Data supplied START

(** * caproto: client constants, exception hierarchy and the PV-group server DSL

    A shallow embedding of [caproto/client/common.py] and
    [caproto/curio/high_level_server.py], with the properties the
    specification states about them.

    Conventions.
    - A Python object that matters only through its type and its first
      element is a [pyval]; [VNone] is Python's [None].
    - A call that may raise returns a [result]; the exception classes are
      the constructors of [pyexc].
    - Python floats that are only doubled and compared are rationals ([Q]):
      doubling and [min] are exact on binary floats, so the order facts
      proved here carry over.
    - A module body is a sequence of state transformers on the module's
      namespace, executed top to bottom. *)

From Stdlib Require Import ZArith QArith Qminmax Ascii Lia Lqa.
From stdpp Require Import base option list strings gmap fin_maps.

Set Warnings "-register-all".

Open Scope string_scope.
Open Scope list_scope.

(** ** Python values, types and exceptions *)

Inductive pytype : Type :=
  | ty_NoneType | ty_bool | ty_int | ty_float | ty_str | ty_bytes
  | ty_list | ty_tuple.

Inductive pyval : Type :=
  | VNone
  | VBool (b : bool)
  | VInt (z : Z)
  | VFloat (q : Q)
  | VStr (s : string)
  | VBytes (bs : list Z)
  | VList (xs : list pyval)
  | VTuple (xs : list pyval).

Inductive pyexc : Type :=
  | TypeError | IndexError | KeyError | NameError | AttributeError
  | ValueError | AssertionError | RuntimeError.

Inductive result (A : Type) : Type :=
  | Ok (a : A)
  | Raise (e : pyexc).
Arguments Ok {A} a.
Arguments Raise {A} e.

#[global] Instance result_ret : MRet result := fun A a => Ok a.
#[global] Instance result_bind : MBind result := fun A B f m =>
  match m with
  | Ok a => f a
  | Raise e => Raise e
  end.

#[global] Instance pytype_eq_dec : EqDecision pytype.
Proof. solve_decision. Defined.
#[global] Instance pyexc_eq_dec : EqDecision pyexc.
Proof. solve_decision. Defined.

(** [type(v)] *)
Definition type_of (v : pyval) : pytype :=
  match v with
  | VNone => ty_NoneType
  | VBool _ => ty_bool
  | VInt _ => ty_int
  | VFloat _ => ty_float
  | VStr _ => ty_str
  | VBytes _ => ty_bytes
  | VList _ => ty_list
  | VTuple _ => ty_tuple
  end.

(** Objects without [__getitem__]. *)
Definition subscriptable (v : pyval) : bool :=
  match v with
  | VStr _ | VBytes _ | VList _ | VTuple _ => true
  | VNone | VBool _ | VInt _ | VFloat _ => false
  end.

(** [v[0]]: the first character of a str (a str of length one), the first
    byte of a bytes object (an int), the first item of a list or tuple;
    [IndexError] on an empty sequence, [TypeError] on anything without
    [__getitem__]. *)
Definition getitem0 (v : pyval) : result pyval :=
  match v with
  | VStr EmptyString => Raise IndexError
  | VStr (String c _) => Ok (VStr (String c EmptyString))
  | VBytes [] => Raise IndexError
  | VBytes (b :: _) => Ok (VInt b)
  | VList [] | VTuple [] => Raise IndexError
  | VList (x :: _) | VTuple (x :: _) => Ok x
  | VNone | VBool _ | VInt _ | VFloat _ => Raise TypeError
  end.

#[global] Instance result_fmap : FMap result := fun A B f m =>
  match m with
  | Ok a => Ok (f a)
  | Raise e => Raise e
  end.

(** ** OrderedDict

    An [OrderedDict] with str keys is the list of its items in insertion
    order. [d[k] = v] replaces the value of a key that is present, in
    place, and appends a new key at the end. *)

Fixpoint od_set {V : Type} (k : string) (v : V) (d : list (string * V))
    : list (string * V) :=
  match d with
  | [] => [(k, v)]
  | (k', v') :: rest =>
      if decide (k = k') then (k, v) :: rest else (k', v') :: od_set k v rest
  end.

Fixpoint od_get {V : Type} (k : string) (d : list (string * V)) : option V :=
  match d with
  | [] => None
  | (k', v') :: rest => if decide (k = k') then Some v' else od_get k rest
  end.

Definition od_keys {V : Type} (d : list (string * V)) : list string :=
  map fst d.

(** The dict that results from the assignments [items], made in order. *)
Definition od_of_items {V : Type} (items : list (string * V))
    : list (string * V) :=
  foldl (fun d kv => od_set (fst kv) (snd kv) d) [] items.

(** Keys in order of first occurrence. *)
Definition first_occurrences (ks : list string) : list string :=
  foldl (fun acc k => if decide (k ∈ acc) then acc else acc ++ [k]) [] ks.

(** [s.rsplit('.', 1)] when [s] contains a dot: the text before the last
    dot and the text after it; [None] when ['.' in s] is false. *)
Fixpoint rsplit_dot (s : string) : option (string * string) :=
  match s with
  | EmptyString => None
  | String c rest =>
      match rsplit_dot rest with
      | Some (a, b) => Some (String c a, b)
      | None => if decide (c = "."%char) then Some (EmptyString, rest) else None
      end
  end.

(** ['.'.join([a, b])] *)
Definition dot_join (a b : string) : string := a +:+ "." +:+ b.

(** ** caproto/client/common.py *)

Module Common.

(** *** The module namespace

    A global name is bound to a value, to a class object (by its index in
    the table of class objects), or to a sentinel instance. A class object
    records its name and its method resolution order, computed when the
    class statement runs, as CPython does. *)

Inductive pyobj : Type :=
  | OVal (v : pyval)
  | OClass (id : nat)
  | OSentinel (repr : string).

Record pyclass : Type := mk_pyclass {
  c_name : string;
  c_mro : list nat
}.

Record module_state : Type := mk_module_state {
  classes : list pyclass;
  globals : gmap string pyobj
}.

(** Builtins: class 0 is [BaseException], class 1 is [Exception]. *)
Definition BaseException_id : nat := 0.
Definition Exception_id : nat := 1.

Definition builtin_classes : list pyclass :=
  [ mk_pyclass "BaseException" [BaseException_id];
    mk_pyclass "Exception" [Exception_id; BaseException_id] ].

Definition builtins : gmap string pyobj :=
  <["Exception" := OClass Exception_id]>
    (<["BaseException" := OClass BaseException_id]> ∅).

Definition initial_state : module_state :=
  mk_module_state builtin_classes ∅.

(** Name lookup at module level: globals, then builtins. *)
Definition lookup_name (st : module_state) (x : string) : result pyobj :=
  match globals st !! x with
  | Some o => Ok o
  | None =>
      match builtins !! x with
      | Some o => Ok o
      | None => Raise NameError
      end
  end.

Definition stmt : Type := module_state -> result module_state.

(** [x = v] *)
Definition assign (x : string) (o : pyobj) : stmt := fun st =>
  Ok (mk_module_state (classes st) (<[x := o]> (globals st))).

(** [class x(base): ...] with a single base: the base expression is
    evaluated, a new class object is created whose MRO is itself followed
    by the MRO of the base, and [x] is (re)bound to it. *)
Definition class_def (x base : string) : stmt := fun st =>
  b ← lookup_name st base;
  match b with
  | OClass bid =>
      match classes st !! bid with
      | Some bc =>
          let id := length (classes st) in
          Ok (mk_module_state
                (classes st ++ [mk_pyclass x (id :: c_mro bc)])
                (<[x := OClass id]> (globals st)))
      | None => Raise TypeError
      end
  | _ => Raise TypeError
  end.

Fixpoint exec (body : list stmt) (st : module_state) : result module_state :=
  match body with
  | [] => Ok st
  | s :: rest => st' ← s st; exec rest st'
  end.

(** [issubclass(c, d)] on class objects: [d] occurs in the MRO of [c]. *)
Definition issubclass (st : module_state) (c d : nat) : bool :=
  match classes st !! c with
  | Some cc => bool_decide (d ∈ c_mro cc)
  | None => false
  end.

(** [os.environ.get(key, default)]: the stored string when the variable is
    set, the default object otherwise. *)
Definition environ_get (environ : gmap string string) (key : string)
    (default : pyval) : pyval :=
  match environ !! key with
  | Some s => VStr s
  | None => default
  end.

(** [_sentinel(name)] *)
Definition _sentinel (name : string) : pyobj := OSentinel name.

(** *** The constants

    A float is modelled by the rational its literal denotes: [3 # 100]
    stands for the double nearest to [0.03] and [1 # 10] for the one
    nearest to [0.1]. *)

Definition CIRCUIT_DEATH_ATTEMPTS : nat := 3.
Definition AUTOMONITOR_MAXLENGTH : Z := 65536.
Definition TIMEOUT : Z := 2.
Definition EVENT_ADD_BATCH_MAX_BYTES : N := 2 ^ 16.
Definition MIN_RETRY_SEARCHES_INTERVAL : Q := 3 # 100.
Definition MAX_RETRY_SEARCHES_INTERVAL : Q := 5 # 1.
Definition SEARCH_RETIREMENT_AGE : Z := 8 * 60.
Definition RETRY_RETIRED_SEARCHES_INTERVAL : Z := 60.
Definition RESTART_SUBS_PERIOD : Q := 1 # 10.

Definition GLOBAL_DEFAULT_TIMEOUT (environ : gmap string string) : pyval :=
  environ_get environ "CAPROTO_DEFAULT_TIMEOUT" (VInt 2).

Definition STR_ENC (environ : gmap string string) : pyval :=
  environ_get environ "CAPROTO_STRING_ENCODING" (VStr "latin-1").

(** *** The module body, top to bottom *)

Definition module_body (environ : gmap string string) : list stmt :=
  [ class_def "ChannelReadError" "Exception";
    assign "CIRCUIT_DEATH_ATTEMPTS"
      (OVal (VInt (Z.of_nat CIRCUIT_DEATH_ATTEMPTS)));
    assign "GLOBAL_DEFAULT_TIMEOUT" (OVal (GLOBAL_DEFAULT_TIMEOUT environ));
    assign "CONTEXT_DEFAULT_TIMEOUT" (_sentinel "CONTEXT_DEFAULT_TIMEOUT");
    assign "PV_DEFAULT_TIMEOUT" (_sentinel "PV_DEFAULT_TIMEOUT");
    assign "VALID_CHANNEL_MARKER" (_sentinel "VALID_CHANNEL_MARKER");
    assign "AUTOMONITOR_MAXLENGTH" (OVal (VInt AUTOMONITOR_MAXLENGTH));
    assign "TIMEOUT" (OVal (VInt TIMEOUT));
    assign "EVENT_ADD_BATCH_MAX_BYTES"
      (OVal (VInt (Z.of_N EVENT_ADD_BATCH_MAX_BYTES)));
    assign "MIN_RETRY_SEARCHES_INTERVAL"
      (OVal (VFloat MIN_RETRY_SEARCHES_INTERVAL));
    assign "MAX_RETRY_SEARCHES_INTERVAL" (OVal (VInt 5));
    assign "SEARCH_RETIREMENT_AGE" (OVal (VInt SEARCH_RETIREMENT_AGE));
    assign "RETRY_RETIRED_SEARCHES_INTERVAL"
      (OVal (VInt RETRY_RETIRED_SEARCHES_INTERVAL));
    assign "RESTART_SUBS_PERIOD" (OVal (VFloat RESTART_SUBS_PERIOD));
    assign "STR_ENC" (OVal (STR_ENC environ));
    class_def "ClientException" "Exception";
    class_def "ChannelReadError" "ClientException";
    class_def "DisconnectedError" "ClientException";
    class_def "ContextDisconnectedError" "ClientException" ].

Definition import_module (environ : gmap string string) : result module_state :=
  exec (module_body environ) initial_state.

(** [issubclass(module.x, module.y)] for two global names of an imported
    module; [false] when either is not bound to a class. *)
Definition name_issubclass (st : module_state) (x y : string) : bool :=
  match globals st !! x, globals st !! y with
  | Some (OClass c), Some (OClass d) => issubclass st c d
  | _, _ => false
  end.

End Common.

(** ** caproto/curio/high_level_server.py *)

Module Server.

(** *** Callables as [inspect] sees them *)

Inductive param_kind : Type :=
  | POSITIONAL_ONLY | POSITIONAL_OR_KEYWORD | VAR_POSITIONAL
  | KEYWORD_ONLY | VAR_KEYWORD.

Record sig_param : Type := mk_sig_param {
  param_name : string;
  kind : param_kind;
  has_default : bool
}.

(** What [PVSpec.__new__] observes of a getter or putter: the answer of
    [inspect.iscoroutinefunction] and the parameters of
    [inspect.signature]. *)
Record callable : Type := mk_callable {
  fn_name : string;
  iscoroutinefunction : bool;
  signature : list sig_param
}.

Data supplied END

* Task instructions
Would you please reproduce the records above exactly, only from their first line through the line holding "doubling and [min]", with both ends included?

* Expected output
(** * caproto: client constants, exception hierarchy and the PV-group server DSL

    A shallow embedding of [caproto/client/common.py] and
    [caproto/curio/high_level_server.py], with the properties the
    specification states about them.

    Conventions.
    - A Python object that matters only through its type and its first
      element is a [pyval]; [VNone] is Python's [None].
    - A call that may raise returns a [result]; the exception classes are
      the constructors of [pyexc].
    - Python floats that are only doubled and compared are rationals ([Q]):
      doubling and [min] are exact on binary floats, so the order facts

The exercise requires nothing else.